Exercise aim:
For this exercise, report every line of the material that includes "symmetry".

Provided data:
● ● ● ● ●
(** A lost turn of the loop is the lead, a wait or an answer. *)
Lemma loopTurn_cases m s ch ph ch' : loopTurn m s ch = (ph, ch') ->
  (ph = PLead /\ ch' = lead m ch /\ s = seqOf m ch + 1 /\ active (pendOf m ch) = false) \/
  (ch' = ch /\ ((exists g b, ph = PWait g b) \/ (ph = PReady /\ m = HEAD) \/ ph = PDone 410 [] \/ (ph = retry m ch /\ s = seqOf m ch))).
Proof.
  unfold loopTurn. cbv zeta. destruct (Z.eqb_spec (s - seqOf m ch) 0) as [E0|].
  - destruct (active (pendOf m ch)); intros [= <- <-]; right; (split; [done|]); [left; eauto|]. right; right; right. split; [done|lia].
  - destruct (Z.eqb_spec (s - seqOf m ch) 1) as [E1|]; cbn [negb].
    + destruct (active (pendOf m ch)) eqn:Ea; intros [= <- <-]; [right; split; [done|left; eauto]|]. left. split_and!; try done. lia.
    + intros [= <- <-]. right. split; [done|]. destruct m; try (right; right; by left). destruct (active _); [left; eauto|right; by left].
Qed.

Lemma retry_done m ch : exists st b, retry m ch = PDone st b.
Proof. unfold retry. destruct m; repeat case_match; eauto 10. Qed.

Lemma headTurn_cases k s ch : headTurn k s ch = PDone 200 [] \/ headTurn k s ch = PRev \/ headTurn k s ch = PDial \/ exists a b, headTurn k s ch = PFinHead a b.
Proof. unfold headTurn. cbv zeta. repeat case_match; eauto 10. Qed.

Lemma sendTurn_cases d dst c ph took : sendTurn ResolveUDPAddr d dst c = Some (ph, took) -> ph = PDrop \/ exists ok, ph = PFinPost ok.
Proof. unfold sendTurn. repeat case_match; intros [= <- <-]; eauto. Qed.

Lemma sendTurn_took d dst c ph took : sendTurn ResolveUDPAddr d dst c = Some (ph, took) -> took `prefix_of` d /\ (ph = PFinPost true -> took = d).
Proof.
  unfold sendTurn. repeat case_match; intros [= <- <-]; split; try done; try (by exists d); try (eexists; symmetry; apply take_drop).
  all: intros _; symmetry; apply len_zero; by apply Z.eqb_eq.
Qed.

(** The goroutines of a method stay in its phases. *)
Lemma run_phaseOk t th c ch ph ch' : phaseOk th -> run t th c ch = Some (ph, ch') -> phaseOk (mkThread (method th) (seq th) (rbody th) ph).
Proof.
  unfold phaseOk. cbn [phase method]. intros Hok H. run_cases H; cbn in Hok.
  all: try done.
  all: try (match goal with |- context [headTurn ?k ?s ?ch] => destruct (headTurn_cases k s ch) as [-> | [-> | [-> | (? & ? & ->)] ] ]; done end).
  all: try (match goal with E : sendTurn _ _ _ _ = Some _ |- _ => apply sendTurn_cases in E as [?|[? ?] ]; simplify_eq; done end).
  all: try (by left).
  injection H as H. destruct (loopTurn_cases _ _ _ _ _ H) as [ (-> & _) | [_ [ (g & b & ->) | [ [-> Hm] | [-> | [-> _] ] ] ] ] ]; try done. by destruct (retry_done (method th) ch) as (st & b & ->).
Qed.

(** Only the goroutines of a method change what it owns. *)
Lemma run_writeView t th c ch ph ch' : phaseOk th -> run t th c ch = Some (ph, ch') -> leads th = false \/ method th <> POST ->
  (writeView ch' = writeView ch /\ ~ (method th = POST /\ ph = PLead)) \/ (method th = POST /\ phase th = PLoop /\ ph = PLead /\ ch' = lead POST ch).
Proof.
  unfold phaseOk, leads. intros Hok H Hl. run_cases H; cbn in Hok, Hl.
  all: try (left; split; [done|]; intros [? ?]; done).
  all: try (left; split; [done|]; intros [? ?]; congruence).
  all: try (destruct Hl; congruence).
  - injection H as H. destruct (loopTurn_cases _ _ _ _ _ H) as [ (-> & -> & _) | [-> Hph] ].
    + destruct (method th); try (left; split; [done|]; by intros [? ?]). by right.
    + left. split; [done|]. intros [Hm ->]. destruct Hph as [ (? & ? & ?) | [ [? _] | [?|[E _] ] ] ]; try done. destruct (retry_done (method th) ch) as (? & ? & E'). congruence.
Qed.
Lemma run_readView t th c ch ph ch' : phaseOk th -> run t th c ch = Some (ph, ch') -> leads th = false \/ method th <> GET ->
  (readView ch' = readView ch /\ ~ (method th = GET /\ ph = PLead)) \/ (method th = GET /\ phase th = PLoop /\ ph = PLead /\ ch' = lead GET ch).
Proof.
  unfold phaseOk, leads. intros Hok H Hl. run_cases H; cbn in Hok, Hl.
  all: try (left; split; [done|]; intros [? ?]; done).
  all: try (left; split; [done|]; intros [? ?]; congruence).
  all: try (destruct Hl; congruence).
  - injection H as H. destruct (loopTurn_cases _ _ _ _ _ H) as [ (-> & -> & _) | [-> Hph] ].
    + destruct (method th); try (left; split; [done|]; by intros [? ?]). by right.
    + left. split; [done|]. intros [Hm ->]. destruct Hph as [ (? & ? & ?) | [ [? _] | [?|[E _] ] ] ]; try done. destruct (retry_done (method th) ch) as (? & ? & E'). congruence.
Qed.
Lemma run_threads t th c ch ph ch' : run t th c ch = Some (ph, ch') -> threads ch' = threads ch.
Proof.
  intros H. run_cases H; try done.
  injection H as H. destruct (loopTurn_cases _ _ _ _ _ H) as [ (-> & -> & _) | [-> _] ]; [|done]. by destruct (method th).
Qed.
End Steps.

(** ** Bytes towards the target *)

Section Writes.
Variable crypto : HTunnelCrypto.
Context {Hcr : CipherLaws crypto}.
Variable ResolveUDPAddr : list Z -> Z -> option NetAddr.

(** The buffer written under a number. *)
Definition bodyAt (c : htunnelConn) (s : Z) : option (list Z) := writes c !! Z.to_nat (s - 1).

(** The buffer of number [s] has reached the sink whole. *)
Definition arrived (c : htunnelConn) (log : list (Z * list Z)) (s : Z) : Prop := exists b, bodyAt c s = Some b /\ (b = [] \/ (s, b) ∈ log).

Definition sentOk (c : htunnelConn) (th : Thread) : Prop :=
  1 <= seq th /\ exists b, bodyAt c (seq th) = Some b /\ forall x, rbody th = Some x -> OpenBody crypto x = Some b.

(** The leader has written. *)
Definition wrote (th : Thread) : bool := match phase th with PDrop | PFinPost _ => true | _ => false end.

(** What the goroutine has in hand agrees with what the client wrote. *)
Definition holdsOk (c : htunnelConn) (log : list (Z * list Z)) (th : Thread) : Prop :=
  match phase th with
  | PSnap d | PSend d _ => bodyAt c (seq th) = Some d
  | PFinPost true | PDone 200 _ => arrived c log (seq th)
  | _ => True
  end.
● ● ● ● ●
Output:
  unfold sendTurn. repeat case_match; intros [= <- <-]; split; try done; try (by exists d); try (eexists; symmetry; apply take_drop).
  all: intros _; symmetry; apply len_zero; by apply Z.eqb_eq.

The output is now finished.